To the north, South Dakotans for Alternatives to the Death Penalty is currently mounting a repeal effort in South Dakota’s 2014 legislative session. SDADP’s director, Deacon Denny Davis, believes that recent executions, the first in the state in decades, have brought much-needed attention to the debate. He sees an opportunity to bring more people and support to their effort to repeal the death penalty in South Dakota.
Davis, who lived in South Sioux City, NE before his retirement, became the director of South Dakotans for Alternatives to the Death Penalty just last year. He met with state officials and received positive feedback before helping draft the bill that will be presented to the legislature this year.
“My efforts have nothing to do with argument or criticism,” Davis said. “I simply ask this question: Do we have to kill human beings who murder?”
Read more from Deacon Davis’ recent editorial on his opposition to the death penalty here.

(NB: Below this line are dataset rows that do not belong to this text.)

Lemma dbTwice_consistent : store_consistent dbTwice.
Proof.
  apply (store_consistent_Add sampleRetribution dbOnce dbTwice
           sampleRetribution_wf);
    [|apply pair_from_snd; reflexivity].
  apply (store_consistent_Add staleRetribution ∅ dbOnce staleRetribution_wf
           store_consistent_empty).
  apply pair_from_snd; reflexivity.
Defined.

Lemma dbTwoChannels_consistent : store_consistent dbTwoChannels.
Proof.
  apply (store_consistent_Add otherRetribution dbTwice dbTwoChannels
           otherRetribution_wf dbTwice_consistent).
  apply pair_from_snd; reflexivity.
Defined.

Example ForAll_two_channels :
  retributionStore_ForAll visit dbTwoChannels []
  = ([stored sampleRetribution; stored otherRetribution], None).
Proof. reflexivity. Qed.

Lemma ForAll_visits_every_record_once_witness :
  store_consistent dbTwoChannels
  /\ exists seen,
       retributionStore_ForAll visit dbTwoChannels [] = (seen, None)
       /\ length seen = size (retBucket dbTwoChannels)
       /\ NoDup (chanPoint <$> seen)
       /\ forall ret,
            ret ∈ seen
            <-> exists v,
                  retBucket dbTwoChannels !! encodeOutpoint (chanPoint ret) = Some v
                  /\ decodeValue v = Some ret.
Proof.
  split; [exact dbTwoChannels_consistent|].
  exact (ForAll_visits_every_record_once dbTwoChannels dbTwoChannels_consistent).
Defined.

Lemma Add_Remove_ForAll_visits_rest_witness :
  store_consistent dbTwice
  /\ retributionStore_Add otherRetribution dbTwice = (dbTwoChannels, None)
  /\ snd (retributionStore_Remove (chanPoint otherRetribution) dbTwoChannels) = None
  /\ exists seen,
       retributionStore_ForAll visit
         (fst (retributionStore_Remove (chanPoint otherRetribution) dbTwoChannels)) []
       = (seen, None)
       /\ (forall ret,
             ret ∈ seen
             <-> ret ∈ visited dbTwice
                 /\ encodeOutpoint (chanPoint ret)
                    <> encodeOutpoint (chanPoint otherRetribution))
       /\ Forall (fun ret => chanPoint ret <> chanPoint otherRetribution) seen.
Proof.
  assert (H : retributionStore_Add otherRetribution dbTwice = (dbTwoChannels, None))
    by (apply pair_from_snd; reflexivity).
  split; [exact dbTwice_consistent|]. split; [exact H|].
  exact (Add_Remove_ForAll_visits_rest otherRetribution dbTwice dbTwoChannels
           dbTwice_consistent H).
Defined.

Lemma ForAll_stops_at_callback_error_witness :
  bolt.entries (retBucket dbTwoChannels)
  = [] ++ (encodeOutpoint (chanPoint sampleRetribution),
           retribution_bytes sampleRetribution)
       :: [(encodeOutpoint (chanPoint otherRetribution),
            retribution_bytes otherRetribution)]
  /\ bolt.forEach (forAllBody refusing) [] [] = ([], None)
  /\ retributionInfo_Decode zeroRetributionInfo (retribution_bytes sampleRetribution)
     = Ok (stored sampleRetribution, [])
  /\ refusing (stored sampleRetribution) []
     = ([stored sampleRetribution], Some (ErrCollaborator 7))
  /\ retributionStore_ForAll refusing dbTwoChannels []
     = ([stored sampleRetribution], Some (ErrCollaborator 7)).
Proof.
  repeat (split; [reflexivity|]).
  apply (ForAll_stops_at_callback_error refusing dbTwoChannels []
           [(encodeOutpoint (chanPoint otherRetribution),
             retribution_bytes otherRetribution)]
           (encodeOutpoint (chanPoint sampleRetribution))
           (retribution_bytes sampleRetribution)
           (stored sampleRetribution) [] [] [] [stored sampleRetribution]
           (ErrCollaborator 7));
    reflexivity.
Defined.


Lemma Decode_rejects_short_input_witness :
  (length (@nil byte) < 8)%nat
  /\ (length [x01; x02] < 32)%nat
  /\ breachedOutput_Decode zeroBreachedOutput [] = Err EOF
  /\ retributionInfo_Decode zeroRetributionInfo [x01; x02] = Err ErrUnexpectedEOF.
Proof.
  split; [cbn; lia|]. split; [cbn; lia|].
  apply (Decode_rejects_short_input zeroBreachedOutput zeroRetributionInfo
           [] [x01; x02]); cbn; lia.
Defined.

Lemma Decode_rejects_truncated_output_witness :
  OutpointCodec (outpoint sampleOutput)
  /\ SignDescCodec (signDescriptor sampleOutput)
  /\ breachedOutput_Decode zeroBreachedOutput
       (BigEndian.PutUint64 (to_uint64 (amt sampleOutput))
        ++ encodeOutpoint (outpoint sampleOutput)
        ++ encodeSignDescriptor (signDescriptor sampleOutput) ++ [])
     = Err EOF
  /\ breachedOutput_Decode zeroBreachedOutput
       (BigEndian.PutUint64 (to_uint64 (amt sampleOutput))
        ++ encodeOutpoint (outpoint sampleOutput)
        ++ encodeSignDescriptor (signDescriptor sampleOutput) ++ [x00])
     = Err ErrUnexpectedEOF
  /\ breachedOutput_Decode zeroBreachedOutput
       (BigEndian.PutUint64 (to_uint64 (amt sampleOutput))
        ++ encodeOutpoint (outpoint sampleOutput)
        ++ encodeSignDescriptor (signDescriptor sampleOutput) ++ [x00; x02])
     = Err EOF.
Proof.
  split; [intros ?; reflexivity|]. split; [intros ?; reflexivity|].
  apply (Decode_rejects_truncated_output sampleOutput x00 x02);
    intros ?; reflexivity.
Defined.

Lemma Encode_injective_witness :
  wf_retributionInfo sampleRetribution
  /\ wf_retributionInfo (stored sampleRetribution)
  /\ retributionInfo_Encode sampleRetribution []
     = Ok (retribution_bytes sampleRetribution)
  /\ retributionInfo_Encode (stored sampleRetribution) []
     = Ok (retribution_bytes sampleRetribution)
  /\ persisted_eq sampleRetribution (stored sampleRetribution).
Proof.
  split; [exact sampleRetribution_wf|].
  split; [exact stored_sampleRetribution_wf|].
  split; [reflexivity|]. split; [reflexivity|].
  apply (Encode_injective sampleRetribution (stored sampleRetribution)
           (retribution_bytes sampleRetribution)
           sampleRetribution_wf stored_sampleRetribution_wf);
    reflexivity.
Defined.

Lemma createJusticeTx_witnesses_witness :
  createJusticeTx sampleRetribution calm
  = ((withWitnessFuncs sampleRetribution, Ok sampleJusticeTx),
     mkState (world calm) ∅ [EvNewSweepPkScript])
  /\ exists pkScript localWitness remoteWitness,
       fst (newSweepPkScript (world calm)) = Ok pkScript
       /\ GenWitnessFunc (witnessType (selfOutput sampleRetribution))
            (signDescriptor (selfOutput sampleRetribution))
            (unsignedJusticeTx sampleRetribution pkScript)
            (NewTxSigHashes (unsignedJusticeTx sampleRetribution pkScript)) 0
          = Ok localWitness
       /\ GenWitnessFunc (witnessType (revokedOutput sampleRetribution))
            (signDescriptor (revokedOutput sampleRetribution))
            (mkMsgTx 2
               [ mkTxIn (outpoint (selfOutput sampleRetribution)) [] localWitness 0;
                 TxIn_of (outpoint (revokedOutput sampleRetribution)) ]
               (tx_TxOut (unsignedJusticeTx sampleRetribution pkScript)) 0)
            (NewTxSigHashes (unsignedJusticeTx sampleRetribution pkScript)) 1
          = Ok remoteWitness
       /\ tx_TxIn sampleJusticeTx
          = [ mkTxIn (outpoint (selfOutput sampleRetribution)) [] localWitness 0;
              mkTxIn (outpoint (revokedOutput sampleRetribution)) []
                remoteWitness 0 ]
       /\ LockTime sampleJusticeTx = 0.
Proof.
  split; [reflexivity|].
  apply (createJusticeTx_witnesses sampleRetribution
           (withWitnessFuncs sampleRetribution) sampleJusticeTx calm
           (mkState (world calm) ∅ [EvNewSweepPkScript])).
  reflexivity.
Defined.

Lemma craftCommitSweepTx_shape_witness :
  5000 < Value (Output (SelfOutputSignDesc bigClose)) < 2 ^ 63
  /\ fst (newSweepPkScript (world calm)) = Ok sweepScript
  /\ SelfOutPoint bigClose = Some (mkOutPoint hash3 0)
  /\ fst (craftCommitSweepTx bigClose calm) = Ok bigSweepTx.
Proof.
  split; [cbn; lia|]. split; [reflexivity|]. split; [reflexivity|].
  apply (craftCommitSweepTx_shape bigClose calm sweepScript [x30]
           (mkOutPoint hash3 0)); [cbn; lia|reflexivity..].
Defined.

(** A close with no self output publishes nothing and marks the channel;
    a close worth sweeping publishes the sweep first. *)
Example sweepAndMarkClosed_dust :
  trace (snd (sweepAndMarkClosed dustClose (mkOutPoint hash1 0) calm))
  = [ EvNewSweepPkScript;
      EvLog Errorf "unable to generate sweep tx: %v";
      EvLog Infof "Force closed ChannelPoint(%v) is fully closed, updating DB";
      EvMarkChanFullyClosed (mkOutPoint hash1 0) None ].
Proof. reflexivity. Qed.
(** * RATCHET web demo: the decoding loop and its sampling filters

    A shallow embedding of [web_demo.py]: the two logit filters
    ([top_k_logits], [top_p_logits]), the autoregressive decoding loop
    ([evaluate]) and the part of [main] that gates the upload and renders
    the attention grid.

    Scores are real numbers: a float32 tensor of shape [(1, vocab)] is a
    [list R].  Sorting, comparing, masking and [tf.argmax] mean on reals
    what they mean on finite floats.  What rounds is not computed here
    where a statement hangs on it: the quotient by the temperature, the
    attention map and the sampler are parameters of the decoder, and the
    filter of line 78 is also stated with its cumulative probabilities
    left open ([top_p_logits_with]). *)

From Stdlib Require Import String.
From Stdlib Require Import Reals Lra Lia List Arith ZArith Permutation Sorted.
Import ListNotations.
Open Scope R_scope.

(** ** Exceptions and results *)

Inductive exn : Type :=
| InvalidArgumentError   (* a TensorFlow op rejects its arguments *)
| IndexError             (* Python indexing out of range *)
| UnboundLocalError      (* a local name read before any assignment *)
| KeyError               (* a dictionary has no such key *)
| ValueError.            (* matplotlib rejects a sub-plot position *)

Inductive result (A : Type) : Type :=
| Ok (a : A)
| Raise (e : exn).
Arguments Ok {A} a.
Arguments Raise {A} e.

Meanwhile, to the south, the Kansas Senate Judiciary Committee heard arguments from supporters of death penalty abolition, including murder victims’ family members, death row exonerees, and Archbishop Joseph Naumann, head of the Catholic Archdiocese of Kansas City. The Kansas Coalition Against the Death Penalty is supporting a bill in the legislature this year that would abolish the death penalty in the state of Kansas.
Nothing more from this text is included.